When Bibliometrics Take Over
So what went wrong? Bibliometrics – impact factors, citation counts, rankings – have become far too dominant. In mathematics, where fewer papers are published and cited than in most other sciences, the numbers are especially vulnerable. And once numbers start to matter too much, manipulation follows. For instance, think of journals that publish anything for a fee. Researchers systematically cite each other to inflate their own impact. Also, dubious “proofs” of famous conjectures appear without proper peer review.
The Cost of Quantity over Quality
The result? Strong researchers often miss out on funding or job opportunities, while others inflate their CVs. Resources are wasted on quantity rather than quality. And perhaps most worrying: public trust in science erodes – not only within academia but also outside.

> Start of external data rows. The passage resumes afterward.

(** * codeed backend: auth-attempt flow and soft-delete repositories

    A shallow embedding of the Go backend (packages [auth], [courses],
    [articles]) over a pure model of the MongoDB collections it talks to.

    - integers of Go type [int] are [Z]; where the code adds to an
      unguarded value the 64-bit wrap-around is written out ([int_wrap]);
    - [time.Time] and [time.Duration] are [Z] (nanoseconds);
    - a collection is the list of its documents in natural order, under
      the unique [_id] index that MongoDB maintains;
    - repository methods thread the collection explicitly; the auth
      repository additionally journals every driver call it issues. *)

From Stdlib Require Import ZArith NArith List String Ascii Bool Lia.
From Stdlib Require Import Strings.Byte.
From Stdlib Require Import Sorted Permutation.
Import ListNotations.

Local Open Scope string_scope.
Local Open Scope list_scope.
Local Open Scope Z_scope.

(** ** Go runtime values *)

Definition Time : Type := Z.
Definition Duration : Type := Z.

(** [t.Add(d)] *)
Definition Time_Add (t : Time) (d : Duration) : Time := t + d.

Definition Minute : Duration := 60 * 1000000000.

(** Two's complement wrap-around of a 64-bit Go [int]. *)
Definition int_wrap (z : Z) : Z := (z + 2 ^ 63) mod 2 ^ 64 - 2 ^ 63.

Definition int_add (a b : Z) : Z := int_wrap (a + b).
Definition int_sub (a b : Z) : Z := int_wrap (a - b).

Definition int_range (z : Z) : Prop := - 2 ^ 63 <= z < 2 ^ 63.

(** ** Errors and results *)

Inductive error : Type :=
| ErrDuplicateKey                 (* driver: E11000 on the _id index *)
| ErrAuthAttemptNotFound
| ErrInvalidAuthAttemptID
| ErrAuthAttemptAlreadyExists
| ErrWrongTelegramUsername
| ErrInvalidCode
| ErrCourseNotFound
| ErrArticleNotFound
| ErrUserNotFound
| ErrNew (msg : string).          (* errors.New(msg) *)

Inductive result (A : Type) : Type :=
| Ok (a : A)
| Err (e : error).

Arguments Ok {A} a.
Arguments Err {A} e.

Definition is_ok {A} (r : result A) : bool :=
  match r with Ok _ => true | Err _ => false end.

(** ** primitive.ObjectID: twelve bytes, printed as 24 hex digits *)

Fixpoint bytes (n : nat) : Type :=
  match n with
  | O => unit
  | S k => (byte * bytes k)%type
  end.

Definition ObjectID : Type := bytes 12.

Fixpoint bytes_eqb (n : nat) : bytes n -> bytes n -> bool :=
  match n with
  | O => fun _ _ => true
  | S k => fun x y => Byte.eqb (fst x) (fst y) && bytes_eqb k (snd x) (snd y)
  end.

Definition oid_eqb (a b : ObjectID) : bool := bytes_eqb 12 a b.

(** encoding/hex: [hextable[v]] *)
Definition hexdigit (v : N) : ascii :=
  ascii_of_N (if (v <? 10)%N then 48 + v else 87 + v)%N.

(** encoding/hex: [fromHexChar] *)
Definition fromHexChar (c : ascii) : option N :=
  let n := N_of_ascii c in
  if ((48 <=? n) && (n <=? 57))%N then Some (n - 48)%N
  else if ((97 <=? n) && (n <=? 102))%N then Some (n - 87)%N
  else if ((65 <=? n) && (n <=? 70))%N then Some (n - 55)%N
  else None.

Fixpoint hex_encode (n : nat) : bytes n -> string :=
  match n with
  | O => fun _ => EmptyString
  | S k => fun x =>
      let v := Byte.to_N (fst x) in
      String (hexdigit (v / 16)) (String (hexdigit (v mod 16)) (hex_encode k (snd x)))
  end.

Fixpoint hex_decode (n : nat) (s : string) : option (bytes n) :=
  match n with
  | O => match s with EmptyString => Some tt | _ => None end
  | S k =>
      match s with
      | String c1 (String c2 rest) =>
          match fromHexChar c1, fromHexChar c2 with
          | Some h, Some l =>
              match Byte.of_N (16 * h + l), hex_decode k rest with
              | Some b, Some tl => Some (b, tl)
              | _, _ => None
              end
          | _, _ => None
          end
      | _ => None
      end
  end.

(** [id.Hex()] *)
Definition Hex (id : ObjectID) : string := hex_encode 12 id.

(** [primitive.ObjectIDFromHex(s)] *)
Definition ObjectIDFromHex (s : string) : option ObjectID :=
  if Nat.eqb (String.length s) 24 then hex_decode 12 s else None.

Definition NilObjectID : ObjectID :=
  (x00, (x00, (x00, (x00, (x00, (x00, (x00, (x00, (x00, (x00, (x00, (x00, tt)))))))))))).

(** The id written as [s], or the nil id when [s] is not 24 hex digits. *)
Definition oid (s : string) : ObjectID :=
  match ObjectIDFromHex s with Some o => o | None => NilObjectID end.

(** ** A MongoDB collection *)

Module Mongo.

Record UpdateResult : Type := mkUpdateResult
  { MatchedCount : Z;
    ModifiedCount : Z }.

Section Collection.
Context {D : Type}.
Variable doc_id : D -> ObjectID.
Variable doc_eqb : D -> D -> bool.

Definition Filter : Type := D -> bool.

(** [FindOne(filter)]: first match in natural order, [None] standing
    for [mongo.ErrNoDocuments]. *)
Definition FindOne (q : Filter) (c : list D) : option D := find q c.

(** [FindOne(filter, SetSort({key: -1}))]: a match of greatest key. *)
Fixpoint FindOneSortDesc (key : D -> Z) (q : Filter) (c : list D) : option D :=
  match c with
  | [] => None
  | d :: rest =>
      if q d then
        match FindOneSortDesc key q rest with
        | Some d' => if key d <? key d' then Some d' else Some d
        | None => Some d
        end
      else FindOneSortDesc key q rest
  end.

(** [Find(filter)]: every match, cursor order. *)
Definition Find (q : Filter) (c : list D) : list D := filter q c.

Definition has_id (i : ObjectID) : Filter := fun d => oid_eqb (doc_id d) i.

(** [InsertOne(doc)]: refused when the [_id] is already taken. *)
Definition InsertOne (d : D) (c : list D) : result (list D) :=
  if existsb (has_id (doc_id d)) c then Err ErrDuplicateKey else Ok (c ++ [d]).

(** [UpdateOne(filter, {$set: ...})]: the first match is rewritten by
    [set]; it counts as modified when the rewrite changed it. *)
Fixpoint UpdateOne (q : Filter) (set : D -> D) (c : list D) : UpdateResult * list D :=
  match c with
  | [] => (mkUpdateResult 0 0, [])
  | d :: rest =>
      if q d then
        (mkUpdateResult 1 (if doc_eqb (set d) d then 0 else 1), set d :: rest)
      else
        let (r, rest') := UpdateOne q set rest in (r, d :: rest')
  end.

(** [UpdateByID(id, update)] *)
Definition UpdateByID (i : ObjectID) (set : D -> D) (c : list D) : UpdateResult * list D :=
  UpdateOne (has_id i) set c.

(** [DeleteOne(filter)]: the first match is removed; returns [DeletedCount]. *)
Fixpoint DeleteOne (q : Filter) (c : list D) : Z * list D :=
  match c with
  | [] => (0, [])
  | d :: rest =>
      if q d then (1, rest)
      else let (n, rest') := DeleteOne q rest in (n, d :: rest')
  end.

(** The unique index on [_id]. *)
Definition unique_ids (c : list D) : Prop := NoDup (map doc_id c).

(** [CountDocuments(filter)] *)
Definition CountDocuments (q : Filter) (c : list D) : Z := Z.of_nat (List.length (filter q c)).

(** Insertion of [d] before the first document whose key is not smaller. *)
Fixpoint insert_asc (key : D -> Z) (d : D) (l : list D) : list D :=
  match l with
  | [] => [d]
  | x :: rest => if key d <=? key x then d :: l else x :: insert_asc key d rest
  end.

(** [Find(filter, SetSort({key: 1}))]: the matches by ascending key,
    documents of equal key in cursor order. *)
Definition FindSortAsc (key : D -> Z) (q : Filter) (c : list D) : list D :=
  fold_right (insert_asc key) [] (filter q c).

End Collection.

End Mongo.

(** ** Package users: what the auth service consumes *)

Module Users.

Record ReadUserDTO : Type := mkReadUserDTO
  { ID : string;
    TelegramUsername : string;
    Username : string;
    FirstName : string;
    LastName : string;
    Role : string;
    CreatedAt : string;
    UpdatedAt : string }.

End Users.

(** ** Package utils *)

Module Utils.

(** *** random.go *)

Definition digits : string := "0123456789".

(** [digits[i]].  An index past the end panics in Go; the callers reduce
    the index modulo [len(digits)] first. *)
Definition digits_at (i : N) : ascii :=
  match String.get (N.to_nat i) digits with
  | Some c => c
  | None => Ascii.zero
  end.

(** [digits[int(v) % len(digits)]] *)
Definition digit_of_byte (v : byte) : ascii :=
  digits_at (Byte.to_N v mod N.of_nat (String.length digits)).

(** [RandomDigits(length)].  [rand_Read] is the outcome of [rand.Read(b)]
    on the buffer [b] of [length] bytes: the bytes the buffer holds
    afterwards, or [None] for an error. *)
Definition RandomDigits (length : Z) (rand_Read : option (list byte)) : string :=
  if length <=? 0 then EmptyString
  else
    match rand_Read with
    | None => EmptyString
    | Some b => string_of_list_ascii (map digit_of_byte b)
    end.

(** The 256 values of a byte, for counting how [digit_of_byte] spreads them. *)
Definition byte_values : list byte :=
  flat_map (fun n => match Byte.of_N (N.of_nat n) with Some v => [v] | None => [] end)
           (seq 0 256).

(** *** jwt.go *)

Definition ErrTokenInvalid : error := ErrNew "token is invalid".

(** [strings.HasPrefix(s, prefix)] *)
Definition HasPrefix (s prefix : string) : bool := String.prefix prefix s.

(** [strings.TrimPrefix(s, prefix)] *)
Definition TrimPrefix (s prefix : string) : string :=
  if HasPrefix s prefix
  then substring (String.length prefix) (String.length s - String.length prefix)%nat s
  else s.

(** [authHeader] is [req.Header.Get("Authorization")], the empty string
    when the request has no such header. *)
Definition GetRawAccessToken (authHeader : string) : result string :=
  if (Z.of_nat (String.length authHeader) =? 0) || negb (HasPrefix authHeader "Bearer ")
  then Err ErrTokenInvalid
  else Ok (TrimPrefix authHeader "Bearer ").

End Utils.

(** ** Package auth *)

Module Auth.

(** *** model.go *)

Inductive AuthType : Type :=
| TypeTelegram
| TypeEmail.

Definition AuthType_eqb (a b : AuthType) : bool :=
  match a, b with
  | TypeTelegram, TypeTelegram => true
  | TypeEmail, TypeEmail => true
  | _, _ => false
  end.

Definition AttemptTTL : Duration := 5 * Minute.
Definition MaxAttempts : Z := 3.
Definition CodeLength : Z := 6.

Record AuthAttempt : Type := mkAuthAttempt
  { ID : ObjectID;
    IdentifierUsed : string;
    Type_ : AuthType;
    Code : string;
    Success : bool;
    AttemptLeft : Z;
    TTL : Duration;
    CreatedAt : Time;
    UpdatedAt : Time }.

Record CreateTelegramCodeRequestDTO : Type := mkCreateTelegramCodeRequestDTO
  { create_TelegramUsername : string }.

Record ReadTelegramCodeRequestDTO : Type := mkReadTelegramCodeRequestDTO
  { read_TelegramUsername : string;
    read_ID : string;
    read_WaitUntil : Time }.

Record CreateCheckTelegramCodeRequestDTO : Type := mkCreateCheckTelegramCodeRequestDTO
  { check_ID : string;
    check_TelegramUsername : string;
    check_Code : string }.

The report does more than raise the alarm. Policymakers are urged to rely less on rankings and invest more in expert review. Universities are encouraged to evaluate researchers based on their best work, rather than the sheer number of publications. Individual scholars are called upon to avoid predatory journals. They should speak up when colleagues engage in dubious practices, and teach early-career researchers how to distinguish between genuine and fake research. Granted, this is becoming increasingly difficult due to AI.
A Wake-Up Call – With Unanswered Questions
Still, questions remain. How do you organise large-scale expert review without grinding the system to a halt? Furthermore, how do you persuade universities that use international rankings as marketing tools? And how do you support young researchers who see predatory journals as their only way of “counting”? The recommendations are an essential step, but the bigger tension – between bibliometrics, inequality, and the power of publishers – is far from resolved.
The message, then, is twofold: this report serves as both a wake-up call and an invitation to exercise more critical thinking, with greater attention to quality and integrity. Only then can science – even mathematics – remain a source of trust.
Image created with AI.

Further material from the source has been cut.